The talk this morning, when we arrived at the Oxfam office in Haiti’s capital, was all about the aftershock that jerked people awake in their beds around midnight last night. Did you feel it, they asked each other?
Some did. And at least one couldn’t get back to sleep for hours.
And again this afternoon, another hit, sending some people scampering outside for safety.
In a city that is slowly coming back to life, I had forgotten the fear these aftershocks can trigger, a fear fed by the unpredictable: Could the January 12 earthquake that killed so many people in Port-au-Prince and caused such massive destruction happen again?
Driving through neighborhoods jammed with cars, school kids, and sidewalk merchants, you get the feeling that people are trying hard to move on. They’re trying to put that terrible time behind them, even as many go “home” at night to temporary camps and shelters made from sheets of plastic, even as heaps of pulverized concrete—all that’s left of office buildings and homes–spill onto the roads, even as people know parts of their old lives may be gone for good.

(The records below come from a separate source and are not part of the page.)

(* ===== verification/StateScanner.v ===== *)
(** * The state scanner (server/src/server/worker/state_scanner.rs)

    Every instance compares the repositories, stores and tasks of the
    key-value store with what it last saw and publishes the differences.  Its
    state and the bus are passed explicitly; hash sets and hash maps are
    iterated in the order of a schedule. *)

From S2P Require Import Prelude Bytes Errors Keys Records Kv Prog Wp Scan Pagination Artifact Blob Repo.
From S2P Require Import Directory Accounts Tasks TaskManager Settings EventBus.

(** server/src/server/worker/state_scanner.rs:35-35 *)
Definition TASK_EVENT_TAIL_BATCH : nat := 1000.

(** server/src/server/worker/state_scanner.rs:53-58 *)
Record TaskDigest : Type := mkTaskDigest {
  td_status : TaskStatus;
  td_updated_at : DateTime;
  td_event_seq : Z;
}.

#[export] Instance TaskDigest_eq_dec : EqDecision TaskDigest.
Proof. solve_decision. Defined.

(** server/src/server/worker/state_scanner.rs:60-68 *)
Definition digest_of (record : TaskRecord) : TaskDigest :=
  mkTaskDigest (tr_status record) (tr_updated_at record) (tr_event_seq record).

(** server/src/server/worker/state_scanner.rs:37-51 *)
Record ScannerState : Type := mkScannerState {
  sc_repo_stats : gmap string (Z * Z);
  sc_repo_set : gset string;
  sc_store_stats : gmap string (Z * Z);
  sc_store_set : gset string;
  sc_task_digests : gmap string TaskDigest;
  sc_task_event_seq : gmap string Z;
}.

Definition new_scanner_state : ScannerState := mkScannerState ∅ ∅ ∅ ∅ ∅ ∅.

(** The calls of [publish] of a loop. *)
Fixpoint publish_all (topic : Topic) (events : list ModelEvent) (bus : EventBus) : prog EventBus :=
  match events with
  | [] => Ret bus
  | e :: events => let* bus := publish topic e bus in publish_all topic events bus
  end.

Section scanner.
Context `{Blake3} `{UuidText} `{Scheduler}.
Context `{Serde RepoConfig} `{Serde TreeEntry} `{Serde StoreRecord} `{Serde StoreStatsRecord}.
Context `{Serde TaskRecord} `{Serde TaskEventRecord}.

(** server/src/server/worker/state_scanner.rs:144-165 *)
Fixpoint scan_repo_stats (fuel : nat) (configs : list RepoConfig) (seen : gmap string (Z * Z)) (bus : EventBus) :
    prog (gmap string (Z * Z) * EventBus) :=
  match configs with
  | [] => Ret (seen, bus)
  | repo :: configs =>
      let* r := get_repo_stats fuel repo in
      match r with
      | Err _ => scan_repo_stats fuel configs seen bus
      | Ok stats =>
          let key := (rs_artifact_count stats, rs_total_bytes stats) in
          if decide (seen !! rc_name repo = Some key) then scan_repo_stats fuel configs seen bus
          else
            let* bus := publish TRepos (RepoStatsUpdated (rc_name repo) (rs_artifact_count stats) (rs_total_bytes stats)) bus in
            scan_repo_stats fuel configs (<[rc_name repo := key]> seen) bus
      end
  end.

(** server/src/server/worker/state_scanner.rs:122-171 *)
Definition scan_repos (fuel : nat) (state : ScannerState) (bus : EventBus) :
    prog (result unit * (ScannerState * EventBus)) :=
  let* r := list_repos in
  match r with
  | Err e => Ret (Err e, (state, bus))
  | Ok configs =>
      let seen : gset string := list_to_set (rc_name <$> configs) in
      let* bus := publish_all TRepos
        ((λ c, RepoCreated (repo_response c)) <$> filter (λ c, rc_name c ∉ sc_repo_set state) configs) bus in
      let* bus := publish_all TRepos (RepoDeleted <$> arrange 50 (elements (sc_repo_set state ∖ seen))) bus in
      let* x := scan_repo_stats fuel configs (sc_repo_stats state) bus in
      let '(repo_stats, bus) := x in
      Ret (Ok tt,
        (mkScannerState (filter (λ kv, kv.1 ∈ seen) repo_stats) seen (sc_store_stats state) (sc_store_set state)
           (sc_task_digests state) (sc_task_event_seq state), bus))
  end.

(** server/src/server/worker/state_scanner.rs:200-223 *)
Fixpoint scan_store_stats (records : list StoreRecord) (seen : gmap string (Z * Z)) (bus : EventBus) :
    prog (gmap string (Z * Z) * EventBus) :=
  match records with
  | [] => Ret (seen, bus)
  | sr :: records =>
      let* r := get_store_stats (sr_name sr) in
      match r with
      | Ok (Some stats) =>
          let key := (ss_blob_count stats, ss_total_bytes stats) in
          if decide (seen !! sr_name sr = Some key) then scan_store_stats records seen bus
          else
            let* bus := publish TStores (StoreStatsUpdated (sr_name sr) (ss_blob_count stats) (ss_total_bytes stats)) bus in
            scan_store_stats records (<[sr_name sr := key]> seen) bus
      | Ok None => scan_store_stats records (delete (sr_name sr) seen) bus
      | Err _ => scan_store_stats records seen bus
      end
  end.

“Everyone is kind of going back to normal,” says Djenane Gaspard, who returned to Haiti from Canada two months ago to help her parents, and landed a job in logistics at Oxfam Quebec. But that normal has an edge: When will the real reconstruction start? When will new houses go up? When will the city begin to rebuild itself? Those are the questions, says Gaspard, that hang in the air, as heavy as the humidity before a late-afternoon storm.

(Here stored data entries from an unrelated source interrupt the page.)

(* ===== verification/BulkDelete.v ===== *)
(** * Deletion of a directory (server/src/server/worker/bulk_delete.rs)

    The worker of a bulk delete removes the browse-tree entries below a
    directory, then the artifact records, and sends one delta for all of them.
    The theorems say what is removed and counted, and what the update worker
    makes of the delta: it is addressed to the directory that has just been
    removed, and is never applied. *)

From S2P Require Import Prelude Bytes Errors Keys Records Kv Prog Wp Scan Update Artifact Repo Directory Batches UpdateWorker.

(** server/src/server/worker/bulk_delete.rs:25-28 *)
Record ProgressOffset : Type := mkProgressOffset {
  po_artifacts : Z;
  po_bytes : Z;
}.

Definition BULK_DELETE_CANCELLED : string := "Bulk delete cancelled".

(** [p.total_artifacts = n; p.total_bytes = b; p.phase = s]. *)
Definition tp_set_totals (n b : Z) (phase : string) (p : TaskProgress) : TaskProgress :=
  mkTaskProgress (tp_total_repos p) (tp_completed_repos p) (tp_total_blobs p) (tp_checked_blobs p)
    (tp_failed_blobs p) (tp_bytes_read p) b n (tp_checked_artifacts p) phase.

Section bulk_delete.
Context `{Blake3} `{Serde ArtifactRecord} `{Serde TreeEntry}.

(** *** Tree entries *)

(** The directories and the keys of the files of a batch. *)
(** server/src/server/worker/bulk_delete.rs:181-202 *)
Fixpoint collect_children (clean sk_prefix : string) (items : list (string * bytes))
    (child_dirs file_del_keys : list string) : list string * list string :=
  match items with
  | [] => (child_dirs, file_del_keys)
  | (sk, value) :: items =>
      if negb (starts_with sk sk_prefix) then (child_dirs, file_del_keys)
      else
        let name := tree_sk_name sk in
        match from_slice (A:=TreeEntry) value with
        | inr te =>
            match te_kind te with
            | TDir _ _ =>
                let child_path := if decide (clean = "") then name else clean +:+ "/" +:+ name in
                collect_children clean sk_prefix items (child_dirs ++ [child_path]) file_del_keys
            | TFile _ _ _ _ _ _ =>
                collect_children clean sk_prefix items child_dirs (file_del_keys ++ [sk])
            end
        | inl _ => collect_children clean sk_prefix items child_dirs file_del_keys
        end
  end.

(** [depth] bounds the recursion, [fuel] each scan. *)
(** server/src/server/worker/bulk_delete.rs:146-234 *)
Fixpoint delete_tree_recursive (depth fuel : nat) (repo dir_path : string) : prog (result unit) :=
  match depth with
  | O => Spin
  | S depth =>
      let clean := trim_end SLASH dir_path in
      let pk := tree_children_pk repo clean in
      let sk_prefix := tree_children_sk_prefix clean in
      let sk_end := str_prefix_end sk_prefix in
      let*? child_dirs := scan_loop fuel "" false TABLE_DIR_ENTRIES pk sk_end
        (λ child_dirs items,
          let '(child_dirs, file_del_keys) := collect_children clean sk_prefix items child_dirs [] in
          let* _ := if decide (file_del_keys = []) then Ret (Ok [])
                    else kv (DeleteBatch TABLE_DIR_ENTRIES ((λ sk, (pk, sk)) <$> file_del_keys)) in
          Ret (Ok (true, child_dirs)))
        (Some sk_prefix) [] in
      let*? _ := try_fold child_dirs (λ _ child, delete_tree_recursive depth fuel repo child) tt in
      let '(table, dpk, dsk) := tree_entry_key repo clean in
      let* _ := kv (Delete table dpk dsk) in
      Ret (Ok tt)
  end.

(** *** Artifact records *)

(** The counters [(count, bytes)]. *)
Abbreviation ArtifactTotals := (Z * Z)%type.
(* ===== verification/TreeRebuild.v ===== *)
(** * Rebuilding the browse tree (server/src/server/worker/update.rs)

    The task that repairs the browse tree recomputes it from the artifact
    records: one pass over the artifact shards collects the file entries and
    the statistics of every ancestor directory, a second one reads the entries
    that are stored, and the differences are written in batches.  The theorem
    says that afterwards the tree of the repository is the one that its
    artifacts determine ([tree_at]), that entries which were right are not
    touched, and that nothing else is. *)

From S2P Require Import Prelude Bytes Errors Keys Records Kv Prog Wp Scan Pagination Update Artifact Blob Repo Directory UpdateWorker Tasks TaskManager Batches BulkDelete.

(** Statistics of a directory: artifacts, bytes, last modified, last accessed. *)
Abbreviation Stats := (Z * Z * DateTime * DateTime)%type.
Abbreviation DirStats := (gmap string Stats).
Abbreviation KeyMap := (gmap (string * string) bytes).

(** server/src/server/worker/update.rs:660-665 *)
Record ShardScanResult : Type := mkShardScanResult {
  dir_stats : DirStats;
  file_entries : list (string * TreeEntry);
}.

Definition no_scan : ShardScanResult := mkShardScanResult ∅ [].

(** 100 ms. *)
(** server/src/server/worker/update.rs:819-819 *)
Definition PROGRESS_INTERVAL : Z := (100 * 10 ^ 6)%Z.

(** server/src/server/worker/update.rs:766-766 *)
Definition BATCH_SIZE : nat := Z.to_nat 500.

(** The paths before each slash, the last slash first, then the root. *)
(** server/src/server/worker/update.rs:950-958 *)
Fixpoint ancestor_dirs_loop (fuel : nat) (remaining : string) : list string :=
  match fuel with
  | O => []
  | S fuel =>
      match rsplit_once SLASH remaining with
      | Some (before, _) => before :: ancestor_dirs_loop fuel before
      | None => [""]
      end
  end.

(** server/src/server/worker/update.rs:947-959 *)
Definition ancestor_dirs (path : string) : list string := ancestor_dirs_loop (S (String.length path)) path.

(** [entry.0 += count; entry.1 += bytes], and the later of the timestamps. *)
(** server/src/server/worker/update.rs:691-698 *)
Definition fold_stats (entry s : Stats) : Stats :=
  let '(count0, bytes0, modified0, accessed0) := entry in
  let '(count, bytes, modified, accessed) := s in
  (u64_add count0 count, u64_add bytes0 bytes,
   if decide (modified > modified0)%Z then modified else modified0,
   if decide (accessed > accessed0)%Z then accessed else accessed0).

(** server/src/server/worker/update.rs:685-690 *)
Definition no_stats : Stats := (0%Z, 0%Z, UNIX_EPOCH, UNIX_EPOCH).

(** server/src/server/worker/update.rs:685-698 *)
Definition accumulate (ds : DirStats) (x : string * Stats) : DirStats :=
  <[x.1 := fold_stats (default no_stats (ds !! x.1)) x.2]> ds.

(** What one record adds to each of its ancestors. *)
Definition stats_of_record (record : ArtifactRecord) : Stats :=
  (1%Z, ar_size record, ar_updated_at record, ar_last_accessed_at record).

(** server/src/server/worker/update.rs:838-875 *)
Definition absorb (r : ShardScanResult) (raw_sk : string) (record : ArtifactRecord) : ShardScanResult :=
  let sk := normalize_path raw_sk in
  mkShardScanResult
    (foldl accumulate (dir_stats r) ((λ dir, (dir, stats_of_record record)) <$> ancestor_dirs sk))
    (file_entries r ++ [(sk, tree_file_of record)]).

Definition tp_add_checked_artifacts (n : Z) (p : TaskProgress) : TaskProgress :=
  mkTaskProgress (tp_total_repos p) (tp_completed_repos p) (tp_total_blobs p) (tp_checked_blobs p)
    (tp_failed_blobs p) (tp_bytes_read p) (tp_total_bytes p) (tp_total_artifacts p)
    (u64_add (tp_checked_artifacts p) n) (tp_phase p).

Definition tp_add_checked_blobs (n : Z) (p : TaskProgress) : TaskProgress :=
  mkTaskProgress (tp_total_repos p) (tp_completed_repos p) (tp_total_blobs p) (u64_add (tp_checked_blobs p) n)
    (tp_failed_blobs p) (tp_bytes_read p) (tp_total_bytes p) (tp_total_artifacts p)
    (tp_checked_artifacts p) (tp_phase p).

(** The variables of the scan of a shard. *)
(** server/src/server/worker/update.rs:815-818 *)
Record ShardScan : Type := mkShardScan {
  sc_result : ShardScanResult;
  sc_unreported : Z;
  sc_last_progress : DateTime;
}.

(** [l.chunks(n)]. *)
Fixpoint chunks_loop {A : Type} (fuel n : nat) (l : list A) : list (list A) :=
  match fuel, l with
  | O, _ | _, [] => []
  | S fuel, _ => take n l :: chunks_loop fuel n (drop n l)
  end.

Definition chunks {A : Type} (n : nat) (l : list A) : list (list A) := chunks_loop (length l) n l.

Lemma concat_chunks {A : Type} (n : nat) (l : list A) : 0 < n → concat (chunks n l) = l.
Proof.
  intros Hn. unfold chunks. assert (length l ≤ length l) as Hle by done. revert Hle. generalize (length l) at 2 3.
  intros fuel. revert l. induction fuel as [|fuel IH]; intros l Hl; cbn [chunks_loop].
  - destruct l; cbn in *; [done|lia].
  - destruct l as [|x l]; [done|]. cbn [concat]. rewrite IH; [by rewrite take_drop|].
    rewrite length_drop. cbn [length] in *. lia.
Qed.

Section rebuild.
Context `{Blake3} `{Serde ArtifactRecord} `{Serde TreeEntry} `{Scheduler}.

(** server/src/server/worker/update.rs:837-875 *)
Fixpoint absorb_items (items : list (string * bytes)) (r : ShardScanResult) : result ShardScanResult :=
  match items with
  | [] => Ok r
  | (raw_sk, value) :: items =>
      let? record := serde_result (from_slice (A:=ArtifactRecord) value) in
      absorb_items items (absorb r raw_sk record)
  end.

(** The progress is reported at most once per interval. *)
(** server/src/server/worker/update.rs:837-883 *)
Definition scan_artifact_batch (st : ShardScan) (items : list (string * bytes)) : prog (result ShardScan) :=
  let! r := absorb_items items (sc_result st) in
  let unreported := u64_add (sc_unreported st) (Z.of_nat (length items)) in
  if decide (0 < unreported)%Z then
    let* now := call ENow in
    if decide (PROGRESS_INTERVAL ≤ now - sc_last_progress st)%Z then
      let* now := call ENow in
      let* _ := send_progress true (tp_add_checked_artifacts unreported) in
      Ret (Ok (mkShardScan r 0 now))
    else Ret (Ok (mkShardScan r unreported (sc_last_progress st)))
  else Ret (Ok (mkShardScan r unreported (sc_last_progress st))).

That storm never came this afternoon, even though this is the rainy season. Was its absence the sign of another looming change Haitians must grapple with?
“With climate change we are observing the rainy season is [changing] from 10 years ago, 20 years ago,” says Antoine Ladouceur, who works on a food security program for Oxfam Quebec. In some rural areas, the rainy season was late last year, he says: It should start in February and continue through April. But last year, no rain fell in February and almost none in March. April and May marked the rainy months and farmers adapted by continuing to plant seeds through the end of May.
But hardship and uncertainty are hardly strangers to Haitians. And even this new kind of pain—the fear an aftershock inflicts on a city of earthquake survivors—can’t sap their drive to live a normal life.
Haiti is a country of hope, says Yvenock Alcide, the director of Oxfam Quebec’s partner organization, Agropresse. In a nation with no safety nets, people are always hoping things will get better, he says.